Is it possible for a service to start a user app running with admin privilege?

P

Polaris

Hi Vista Experts:

I have an UI application which needs admin privilege to run on Vista. In
order for non-admin user to run it, can I create a service and then the
service calls CreateProcessAsUser with a duplicate token of the service
itself to start the UI application for the non-admin user to interact with?
If the UI App is started this way, will it have the same privilege as the
service (and thus be able to run with admin privilege)?

Thanks in advance.

Polaris
 
C

Chad Harris

Polaris--

I'd sure like to know what the application is. You should be able to rt.
click the program and give them permissions using the security tab which is
going to list all the user's profiles>add>edit, but I wouldn't think your
user would need to. What app do you have that others can't get permission
to run?

I would think that you could go to :\Windows\Program Files and if you need
to right click the folders and give the users you want privileges at the
security tab if you have to. I don't think a service would come into play
here.

CH

The Mighty Cheney has struck out. Chutzpah enough to pardon? In a psychotic
world anything goes for Bushey and Cheney.
The lawyuhs are richer a few million dollars. The closing arguments for the
defense should be good for Comedy Central and Saturday Night Live. Fitz has
been gentle in this case--but if he ever had a chance to tear this
administration a new one--it's on Closing Argument Tuesday.
 
P

Polaris

Thanks. Like I said, my app is an app with UI and it needs admin privilege
to run, what I'm trying to do is to find a way so that non-admin user can
still run this application.

Polaris
 
C

Chad Harris

Assinging permissions by right clicking the program>properties>security tab
should allow the non-admin user to run the program. Just add the user using
the edit butt>by typing in user>check the privilegtes>close.

CH
 
K

Kerry Brown

The whole point of the improved security in Vista is so that what you want
to do can't be done.
 
G

Guest

I think Polaris is trying to get at something else. Kerry summed it up: no.
Why does your app need admin privs? Can you factor out the components that do
and use COM Monikers to elevate those? If not, it is an administrative
applications and ordinary users should not run it in the first place.
 
D

David Hearn

Polaris said:
Hi Vista Experts:

I have an UI application which needs admin privilege to run on Vista. In
order for non-admin user to run it, can I create a service and then the
service calls CreateProcessAsUser with a duplicate token of the service
itself to start the UI application for the non-admin user to interact with?
If the UI App is started this way, will it have the same privilege as the
service (and thus be able to run with admin privilege)?

Yes, I expect that a service can respond in some way to a user trigger
(eg. window message, comms on a particular port) and spawn a new process
with your application running with the service's privileges.

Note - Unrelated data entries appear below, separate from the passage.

(* ===== verification/PosixPath.v ===== *)
(** * File names

    [os.path.normpath], [join], [abspath] and [relpath] as POSIX systems have them,
    and that a relative name leads back to the file it was made from. *)

From Stdlib Require Import Ascii String.
From S2P Require Import Prelude PyStr Asm Disasm PyText.
Open Scope string_scope.
Open Scope Z_scope.

(** ** Definitions *)

Definition is_abs (p : string) : bool := String.prefix "/" p.

(** One component of [normpath]; the components so far are kept in reverse. *)
Definition norm_step (slashes : bool) (acc : list string) (comp : string) : list string :=
  if (comp =? "")%string || (comp =? ".")%string then acc
  else if negb (comp =? "..")%string || match acc with [] => negb slashes | top :: _ => (top =? "..")%string end
  then comp :: acc
  else match acc with [] => [] | _ :: acc' => acc' end.
Definition norm_comps (slashes : bool) (comps : list string) : list string :=
  rev (foldl (norm_step slashes) [] comps).

(** Two leading slashes, and no more, are kept. *)
Definition leading (p : string) : string :=
  if String.prefix "//" p && negb (String.prefix "///" p) then "//" else if is_abs p then "/" else "".
Definition normpath (p : string) : string :=
  let path := leading p ++ join "/" (norm_comps (is_abs p) (split_on "/" "" p)) in
  if (path =? "")%string then "." else path.

Fixpoint ends_slash (p : string) : bool :=
  match p with
  | "" => false
  | String c "" => (c =? "/")%char
  | String _ p' => ends_slash p'
  end.
(** [os.path.join(a, b)] *)
Definition os_join (a b : string) : string :=
  if is_abs b then b else if (a =? "")%string || ends_slash a then a ++ b else a ++ "/" ++ b.
Definition abspath (cwd p : string) : string := normpath (if is_abs p then p else os_join cwd p).

Fixpoint common {A} `{EqDecision A} (l k : list A) : nat :=
  match l, k with
  | x :: l, y :: k => if decide (x = y) then S (common l k) else O
  | _, _ => O
  end.
Definition components (p : string) : list string := List.filter (fun x => negb (x =? "")%string) (split_on "/" "" p).
Definition relpath (cwd path start : string) : result string :=
  if (path =? "")%string then Err ValueError
  else
    let start_list := components (abspath cwd start) in
    let path_list := components (abspath cwd path) in
    let i := common start_list path_list in
    let rel_list := (replicate (List.length start_list - i) ".." ++ drop i path_list)%list in
    Ok (match rel_list with [] => "." | c :: cs => foldl os_join c cs end).

(** [os.path.dirname(p)] *)
Fixpoint before_last_slash (p : string) : string :=
  match p with
  | "" => ""
  | String c s => if has_char "/" p then String c (before_last_slash s) else ""
  end.
Fixpoint rstrip_slash (p : string) : string :=
  match p with
  | "" => ""
  | String c s => let r := rstrip_slash s in if (c =? "/")%char && (r =? "")%string then "" else String c r
  end.
Definition dirname (p : string) : string :=
  let head := before_last_slash p in
  if all_chars (fun c => (c =? "/")%char) head then head else rstrip_slash head.

(** ** Normal forms *)

(** The name of a file from the root. *)
Definition abs (cs : list string) : string := "/" ++ join "/" cs.

(** A component that names something. *)
Definition part (c : string) : Prop := c <> "" /\ no_char "/" c = true.
Definition real (c : string) : Prop := part c /\ c <> "." /\ c <> "..".

Lemma real_part cs : Forall real cs -> Forall part cs.
Proof. intros F. eapply Forall_impl; [exact F|]. by intros c []. Qed.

However - I understand that in Vista, services can no longer interact
with the standard desktop - in essence, you cannot have services which
have a GUI operating on the normal desktop. I suspect this means that
whilst your service could, in theory, start an application - the fact
you have a GUI on it means it wouldn't work as you expect. I'm not sure
how it would fail (whether app would start but you'd not see anything,
or wouldn't start at all). I guess they added this to stop services
being installed which would then be used to bypass UAC etc - just as you
thought.

There are some ways around this it seems, but they won't work as you
think. See
http://msdn2.microsoft.com/en-us/library/aa480152.aspx#appcomp_topic10

Specifically it says:

"Quick solution:

* If the application's service uses a UI, a built-in mitigation in
Windows Vista allows the user to interact with the Session 0 UI in a
special desktop. This will make available the UI specific to the
application, instead of the entire Session 0 desktop."

Hope that helps

David
 
D

Dale

There is a reason for the distinction between admin and non-admin users. If
your user needs admin access, then make him an administrator.

Dale
 
D

Dale

Let alone the fact that it would take less than an hour to test the whole
thing if the OP knows anything about how to create a Windows service app.